Existen grupos de activismo que aprovechando estas desigualdades se proponen a sí mismos como la solución, o como algún tipo de camino hacia ella. Pero en la práctica, lejos de solucionar nada, parece más bien que perpetúan aquellos problemas de cuya existencia depende su sustento diario. Los nacionalismos son el ejemplo más claro, formándose toda una casta de politicos y activistas que viven del mismo sistema que manifiestan repudiar, sin ofrecer más que una subdivisión de lo mismo, sin cambio cualitativo apreciable. Con un sistema político plagado de desigualdades, de privilegios concedidos a dedo, de corrupción endémica; cuya máxima autoridad es concedida de manera hereditaria, cuyos centros de poder económico y político se concentran alrededor de la capital además de un largo etcetera de problemas; hemos de observar frustrados cómo la principal respuesta son una serie de nacionalismos cuya apariencia de legitimidad en sus reivindicaciones les hace ignorar lo equivocado de sus propuestas, que van poco más allá de replicar el mismo centralismo acaparador de poder y protagonismo que impide a otros sectores de la sociedad que aporten sus ideas y valores, bloqueando el resto de iniciativas y perpetuando los problemas, manteniendo la sociedad en bloques irreconciliables.

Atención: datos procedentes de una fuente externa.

Lemma told_by_start i me q : ssafe i (task_start (N := N) self me q) (fun _ => True) (gives (fun _ _ => True)).
Proof.
  apply gives_calm_bind; [auto with calm|auto with calm|intros _].
  eapply gives_bind; [apply gives_get|intros l].
  apply gives_calm_bind; [auto with calm|auto with calm|intros p].
  eapply gives_bind; [by apply (gives_send i _ (fun s => owns s (rq_id q) l)); [auto with calm|]|intros []].
  eapply gives_bind; [apply (gives_spawn i (MkExitWatch l (rq_id q) p))|intros []]. by apply gives_ret.
Qed.

Lemma told_by_delete i me q :
  ssafe i (task_delete (N := N) self me q) (fun _ => True) (gives (tells RpDelete (RqDelete q))).
Proof.
  apply gives_calm_bind; [unfold no_exec; auto with calm|auto with calm|intros _].
  eapply gives_bind; [apply gives_get|intros l].
  do 2 (apply gives_calm_bind; [auto with calm|auto with calm|intros ?]).
  eapply gives_bind; [apply gives_poll|intros [code at_]]. cbn beta iota.
  apply gives_calm_bind; [auto with calm|auto with calm|intros _].
  eapply gives_bind; [by apply gives_send; [auto with calm|]|intros []]. by apply gives_ret.
Qed.

Lemma told_by_wait i me q :
  ssafe i (task_wait (N := N) me q) (fun _ => True) (gives (tells RpWait (RqWait q))).
Proof.
  apply gives_calm_bind; [unfold no_exec; auto with calm|auto with calm|intros _].
  eapply gives_bind; [apply gives_get|intros l].
  eapply gives_bind; [apply gives_wait|intros v]. apply gives_ret. intros s Hv. by exists v.
Qed.

Lemma told_by_state i me q :
  ssafe i (task_state (N := N) me q) (fun _ => True) (gives (tells RpState (RqState q))).
Proof.
  apply gives_calm_bind; [unfold no_exec; auto with calm|auto with calm|intros _].
  eapply gives_bind; [apply gives_get|intros l].
  apply gives_calm_bind; [auto with calm|auto with calm|intros pid].
  eapply gives_bind; [apply gives_poll|intros [code at_]]. cbn beta iota.
  apply gives_calm_bind; [|auto with calm|intros c; by apply gives_ret].
  unfold config_of. apply calm_data, steps_in_atomic. by intros [d w].
Qed.

Lemma told_by_worker i me : ssafe i (worker (N := N) self me) (fun _ => True) (gives (fun _ _ => True)).
Proof.
  eapply gives_bind.
  - apply (safe_await _ _ _ _ (fun _ => True) (gives (fun t s => owns s (ew_id t) (ew_loc t)))).
    + intros s t s' HI _ Hs. destruct (spawned s) as [|t0 rest] eqn:Hsp; [done|]. injection Hs as <- <-.
      assert (onward s (with_spawned rest s)) as Ho by done.
      split_and!; [|by intros j _|].
      * eapply inv_onward; [done|exact Ho|by auto|by auto| |by auto]. intros t Ht. left. rewrite Hsp. by right.
      * intros t [= <-]. apply (up_owns _ _ s _ Ho), (inv_spawned s HI). rewrite Hsp. by left.
    + intros t s s' _ _ Hs Ho t' [= <-]. eapply up_owns; [exact Ho|by apply Hs].
  - intros t. eapply gives_bind; [apply gives_wait|intros v].
    eapply gives_weaken; [| |apply (gives_send i _ (fun s => true_exit s (ew_id t) v.1 (to_timestamp v.2)))];
      [intros s _ Hv; by exists v|done|auto with calm|done].
Qed.

Lemma calm_kill me q : steps_in calm (task_kill (N := N) me q).
Proof. unfold task_kill, no_exec. calm. Qed.

Lemma calm_stats id : steps_in calm (task_stats (N := N) id).
Proof. unfold task_stats. calm. apply calm_host. unfold get_metrics. auto with runwasi. Qed.

Lemma calm_connect id : steps_in calm (task_connect (N := N) id).
Proof. unfold task_connect. calm. Qed.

Si vamos fuera de nuestro territorio, la situación puede encontrarse de manera muy similar en casos distintos al de nuestros problemas locales, pero que también padecemos. Las desigualdades por «género» son una situación global de la que podría hablarse durante semanas y que está a la orden del día, cuya envergadura excede el propósito del presente artículo. Pero cabe preguntarse para empezar si el uso del término es realmente de ayuda para enfrentarse a la situación comentada ¿ayuda englobar bajo una misma etiqueta ambigua distintos tipos de problemas? ¿son iguales en efectos y causas las desigualdades por diferencias biológicas que las provocadas por una orientación sexual no aceptada por ciertos estándares culturales? ¿es el machismo una cuestión exclusivamente cultural o existe algún factor biológico, evolutivo o atávico que lo ha condicionado —sin que por ello, lógicamente, hoy en día lo justifique—? Independientemente de la respuesta, lo que parece claro es que como poco, existen motivos razonables para estudiar cada caso de manera separada, exista o no un cuadro común a todos ellos —lo que es muy probable—. Pero ignorar de entrada parte del problema hace sospechar inevitablemente que la búsqueda de una solución al mismo no es el objetivo principal. Si se consideran los factores culturales que han definido los estándares de pareja, matrimonio y de lo socialmente aceptado, parece que en efecto, de lo que se trata en el fondo es de una estrategia política consistente en cuestionar dichos patrones culturales y las jerarquías que hasta ahora han contribuido en su formación.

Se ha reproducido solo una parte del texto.